The consultation process regarding Aboriginal heritage places in Wiradjuri Country

Supervisor: Dr. Dirk H.R. Spennemann



In looking into the perceptions of Indigenous people in relation to consultation and the protection and preservation of Indigenous cultural heritage, the literature reviewed has indicated that Indigenous people have been left out of the consultation process more times than they have been included. Whilst the research has shown that these authors have recognised the need for Indigenous people to be included in that process, the research also highlights the fact that there is not much written about the concerns of Indigenous people, or their perceptions, regarding consultation.

Many Indigenous people perceive most research, past or present, in relation to themselves, as being ineffective, as a waste of time and money, because it was undertaken without their knowledge and consent, and in consultation with the wrong people. Whilst governments have put in place Aboriginal Land Councils, research has found that in most cases, Indigenous people feel that these are not representative of the people. They are perceived as being imposed by governments that are out of touch with the wishes and concerns of Elders and the traditional custodians of their respective parts of country. This research has shown that the Elders, traditional people, and knowledge holders are the appropriate people to speak with.

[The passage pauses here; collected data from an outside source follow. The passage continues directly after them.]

Lemma read_metadata_run rep s :
  match mapM column_type_of (md_input_columns rep),
        mapM column_type_of (md_output_columns rep) with
  | Some its, Some ots =>
      ∃ s', read_metadata rep s = (Ret true, s') ∧ chan s' = chan s ∧ sup s' = sup s ∧
        singleCallMode (glob s') = md_single_call_mode rep ∧
        g_script (glob s') = g_script (glob s) ∧
        exchandler (glob s') = exchandler (glob s) ∧
        params (glob s') = (params (glob s))
          <| inp_iter_type := md_input_iter_type rep |>
          <| out_iter_type := md_output_iter_type rep |>
          <| inp_names := inp_names (params (glob s)) ++ (cd_name <$> md_input_columns rep) |>
          <| inp_types := inp_types (params (glob s)) ++ its |>
          <| out_names := out_names (params (glob s)) ++ (cd_name <$> md_output_columns rep) |>
          <| out_types := out_types (params (glob s)) ++ ots |>
  | _, _ =>
      ∃ s', read_metadata rep s = (Ret false, s') ∧ chan s' = chan s ∧
        exthrowed (exchandler (glob s')) = true
  end.
Proof.
  unfold read_metadata, upd_glob, upd_params. run_simpl. rewrite bind_run.
  match goal with |- context [bind_outcome _ (read_columns push_input ?u ?c ?s1)] =>
    pose proof (read_columns_run push_input u c add_inputs s1 ltac:(by left)) as Hin end.
  destruct (mapM column_type_of (md_input_columns rep)) as [its|].
  2:{ destruct Hin as (n & ts & _ & _ & Hin). rewrite Hin. simpl. by eexists. }
  rewrite Hin. simpl.
  match goal with |- context [read_columns push_output ?u ?c ?s1] =>
    pose proof (read_columns_run push_output u c add_outputs s1 ltac:(by right)) as Hout end.
  destruct (mapM column_type_of (md_output_columns rep)) as [ots|].
  - rewrite Hout. eexists. by split_and!.
  - destruct Hout as (n & ts & _ & _ & Hout). rewrite Hout. by eexists.
Qed.

Lemma request_metadata_run s w v r sends recvs :
  mutex_free s → supervised s → delivers (c_sends (chan s)) sends →
  offers (c_recvs (chan s)) v recvs →
  serialize (mkRequest MT_META (connection_id (params (glob s))) body_none) = Some w →
  parse v = Some r → rp_type r = MT_META →
  ∃ s', request_metadata s = read_metadata (rp_meta r) s' ∧ io s s' [w] [v] ∧
    mutex_free s' ∧ c_sends (chan s') = sends ∧ c_recvs (chan s') = recvs.
Proof.
  intros Hm Hsup Hd Ho Hw Hr Ht.
  destruct (socket_send_good w s sends Hm Hsup Hd) as (s1 & Hr1 & Hio1 & Hm1 & Hs1 & Hv1).
  destruct (socket_recv_good false v s1 recvs Hm1) as (s2 & Hr2 & Hio2 & Hm2 & Hs2 & Hv2);
    [by eapply supervised_io|by rewrite Hv1|by left|].
  unfold request_metadata, make_request, get_params. run_simpl. rewrite Hw.
  rewrite (run_bind _ _ _ _ _ Hr1). unfold receive_response. run_simpl.
  rewrite (run_bind _ _ _ _ _ Hr2). run_simpl. rewrite Hr, Ht.
  exists s2. split_and!; [done| |done|congruence|done].
  by apply (io_trans s s1 s2 [w] [] [] [v]).
Qed.

(** The state between the info reply and the metadata request *)
Definition after_info (r : exascript_response) (s : machine) : machine :=
  ((upd_params (λ p, p <| maximal_memory_limit := if_maximal_memory_limit (rp_info r) |>);;
    limit_resources (if_maximal_memory_limit (rp_info r)))
   (writeScriptParams (rp_info r)
     (upd_params (λ p, p <| connection_id := rp_connection_id r |>) s).2).2).2.

Lemma after_info_chan r s :
  c_setrlimit (chan s) = [] →
  chan (after_info r s) = (chan s) <| c_trace := c_trace (chan s) ++
    limit_events (if_maximal_memory_limit (rp_info r)) (c_nofile_max (chan s)) |>.
Proof.
  intros Hl. unfold after_info, upd_params, writeScriptParams, upd_glob. run_simpl.
  by rewrite limit_resources_run.
Qed.
(* ===== verification/MetaData.v ===== *)
(** * The metadata object of a script ([impl/swig/swig_meta_data.h])

    The constructor copies the parameter block; the columns and the emitted flags
    are references into it and are read from there. A [const char*] result is
    [None] for [NULL]. The two requests a script can make through the object fetch
    the code of another script and the data of a connection. *)
From S2P Require Import Prelude SwigCommon Protocol Dto DtoWrapper Machine.
From S2P Require Import SocketLowLevel SocketHighLevel.

Open Scope string_scope.
Open Scope list_scope.
Open Scope nat_scope.

Record swig_metadata : Type := mkSwigMetadata {
  m_connection_id : Z;
  m_db_name : string;
  m_db_version : string;
  m_script_name : string;
  m_script_schema : string;
  m_current_user : string;
  m_current_schema : string;
  m_scope_user : string;
  m_script_code : string;
  m_session_id : Z;
  m_statement_id : Z;
  m_node_count : Z;
  m_node_id : Z;
  m_vm_id : Z;
  m_input_iter_type : SWIGVM_itertype_e;
  m_output_iter_type : SWIGVM_itertype_e;
  m_memory_limit : Z;
  m_vm_type : VMTYPE;
  m_session_id_s : string;
  m_vm_id_s : string;
  m_pluginLanguageName : string;
  m_pluginURI : string;
  m_outputAddress : string;
}.

Section metadata.
Context `{Codec}.

(** ** The constructor: a [std::string] from a null pointer is undefined. *)
Definition SWIGMetadata_Impl : run_of swig_metadata :=
  p ← get_params id;
  db_name ← access (dbname p);
  db_version ← access (dbversion p);
  name ← access (script_name p);
  schema ← access (script_schema p);
  user ← access (current_user p);
  cur_schema ← access (current_schema p);
  scope ← access (scope_user p);
  code ← access (script_code p);
  mret (mkSwigMetadata (connection_id p) db_name db_version name schema user cur_schema
    scope code (session_id p) (statement_id p) (node_count p) (node_id p) (vm_id p)
    (inp_iter_type p) (out_iter_type p) (maximal_memory_limit p) (vm_type p)
    (to_string (session_id p)) (to_string (vm_id p)) (pluginName p) (pluginURI p)
    (outputAddress p)).

(** ** The fields *)
Definition databaseName (m : swig_metadata) : string := c_str (m_db_name m).
Definition databaseVersion (m : swig_metadata) : string := c_str (m_db_version m).
Definition scriptName (m : swig_metadata) : string := c_str (m_script_name m).
Definition scriptSchema (m : swig_metadata) : string := c_str (m_script_schema m).
Definition currentUser (m : swig_metadata) : string := c_str (m_current_user m).
Definition scopeUser (m : swig_metadata) : string := c_str (m_scope_user m).
Definition currentSchema (m : swig_metadata) : string := c_str (m_current_schema m).
Definition scriptCode (m : swig_metadata) : string := c_str (m_script_code m).
Definition sessionID (m : swig_metadata) : Z := m_session_id m.
Definition sessionID_S (m : swig_metadata) : string := c_str (m_session_id_s m).
Definition statementID (m : swig_metadata) : Z := m_statement_id m.
Definition nodeCount (m : swig_metadata) : Z := m_node_count m.
Definition nodeID (m : swig_metadata) : Z := m_node_id m.
Definition vmID (m : swig_metadata) : Z := m_vm_id m.
Definition memoryLimit (m : swig_metadata) : Z := m_memory_limit m.
Definition vmType (m : swig_metadata) : VMTYPE := m_vm_type m.
Definition vmID_S (m : swig_metadata) : string := c_str (m_vm_id_s m).
Definition inputType (m : swig_metadata) : SWIGVM_itertype_e := m_input_iter_type m.
Definition outputType (m : swig_metadata) : SWIGVM_itertype_e := m_output_iter_type m.
Definition pluginLanguageName (m : swig_metadata) : string := c_str (m_pluginLanguageName m).
Definition pluginURI_ (m : swig_metadata) : string := c_str (m_pluginURI m).
Definition outputAddress_ (m : swig_metadata) : string := c_str (m_outputAddress m).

However, the perceptions of the Indigenous people who participated in the research, are that they are not included, but are e excluded from many consultation processes. Policies have been, and are sill written, without taking into account the wishes, and concerns, of the appropriate Indigenous people. Many sites have been destroyed, or otherwise impacted upon, even though legislation has been designed to protect them. As this statement is true, and research has shown that it is, then the perceptions of the respondents, that legislation is not adequate enough, must also be true.

Having consultation formulated as some kind of legal process however may not provide the answer, according to research. Whilst consultation is sometimes seen to be adequate by some, inadequate by others, the perceptions are that it must take place if Indigenous sites are to have any chance of being protected.

A current development activity was used as a case study for this thesis. The perceptions of the case study participants were used to compare, support, or refute those of the respondents. In this instance, the comparisons were very similar and they supported the respondents in most areas.

This research has shown that Indigenous people are willing to consult with the appropriate non-Indigenous stakeholders, but with a few provisos. All consultation must take place with the appropriate Indigenous people, be an honest and open process, be informal, and take into account the wishes and concerns of the Indigenous people. This, according to the respondents, is effective consultation.